Ma pratique privilégie avant tout l’expérimentation et le “faire” : l’atelier de dessin n’est pas seulement un lieu d’exercice et d’entraînement mais un espace indissociable de la pratique elle-même.

Dans ma conduite d’ateliers de dessin, je suis attentive à l’inclusion par le respect / consentement et, plus que cela, l’ouverture à la façon dont chacun.e contribue à la construction d'un corps collectif éphémère, le temps de l’atelier.

Les ateliers sont aussi et surtout un moyen de faire vivre une expérience physique de la générosité.
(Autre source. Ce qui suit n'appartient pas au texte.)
(* ===== verification/Nftables.v ===== *)
(** * Egress allowlists and the rendered nftables rules

    Models [src/internal/netconf/nftables.go] (Module [Allow]: the allowlist
    parsers; Module [Nft]: the rendered ruleset and what it means for a packet)
    and [src/internal/network/network_apply.go] with the argv builders of
    [src/internal/netconf/commands.go] (Module [Apply]: the ordered host
    commands of setup and teardown). *)
From S2P Require Import Prelude GoLib.

Module Allow.

Record HostPort := mkHostPort { hp_IP : IP; hp_Port : Z }.

Inductive name_error :=
| EmptyName | WildcardNotSingle | WildcardBadDomain | WildcardMisplaced | InvalidDomain.

(** The error cases of the parsers; Go wraps each with the entry's text. *)
Inductive entry_error :=
| SplitError (e : addr_error)
| EmptyHost
| InvalidPort
| PortOutOfRange (p : Z)
| OnlyIPv4
| NameError (e : name_error).
Record allow_error := mkAllowError { ae_entry : string; ae_err : entry_error }.

#[global] Instance HostPort_eq_dec : EqDecision HostPort.
Proof. solve_decision. Defined.

Section Parse.
Context (parse_v6 : string -> option IP) (unicode_lower : string -> string).

Definition ParseAllowEntry (s : string) : res allow_error (option HostPort) :=
  match split_host_port s with
  | Err e => Err (mkAllowError s (SplitError e))
  | Ok (host, portStr) =>
      if String.eqb host "" then Err (mkAllowError s EmptyHost)
      else match atoi portStr with
           | None => Err (mkAllowError s InvalidPort)
           | Some port =>
               if (port <? 1) || (port >? 65535) then Err (mkAllowError s (PortOutOfRange port))
               else match parse_ip parse_v6 host with
                    | None => Ok None
                    | Some ip =>
                        match to4 ip with
                        | [] => Err (mkAllowError s OnlyIPv4)
                        | ip4 => Ok (Some (mkHostPort ip4 port))
                        end
                    end
           end
  end.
J’utilise le dispositif classique d’atelier avec modèle et je le transforme pour d’une part renouveler l’expérience de la pose et d’autre part faciliter l’émergence de nouvelles pratiques de dessin d’après modèle : en accompagnant la réflexion de chacun.e sur ce que peuvent être des manières alternatives de poser, l’atelier permet aux personnes qui le souhaitent de “performer” leur.s identité.s en tant que modèle.

L’atelier permet aussi de produire des représentations différentes des corps, inspirées des poses elles-mêmes différentes et/ou en laissant place aux émotions ou encore en mélangeant des pratiques individuelles dans une création collective.

L’expérience collective de l’atelier est transformative. Elle aide à la prise de conscience de chacun.e des possibilités d’émancipation des normes et stéréotypes. Dans le cadre de mon mémoire de recherche et à partir de témoignages et d’expériences subjectives, je développe en particulier les possibilités de trouble dans le genre dans le cadre de l'atelier de dessin.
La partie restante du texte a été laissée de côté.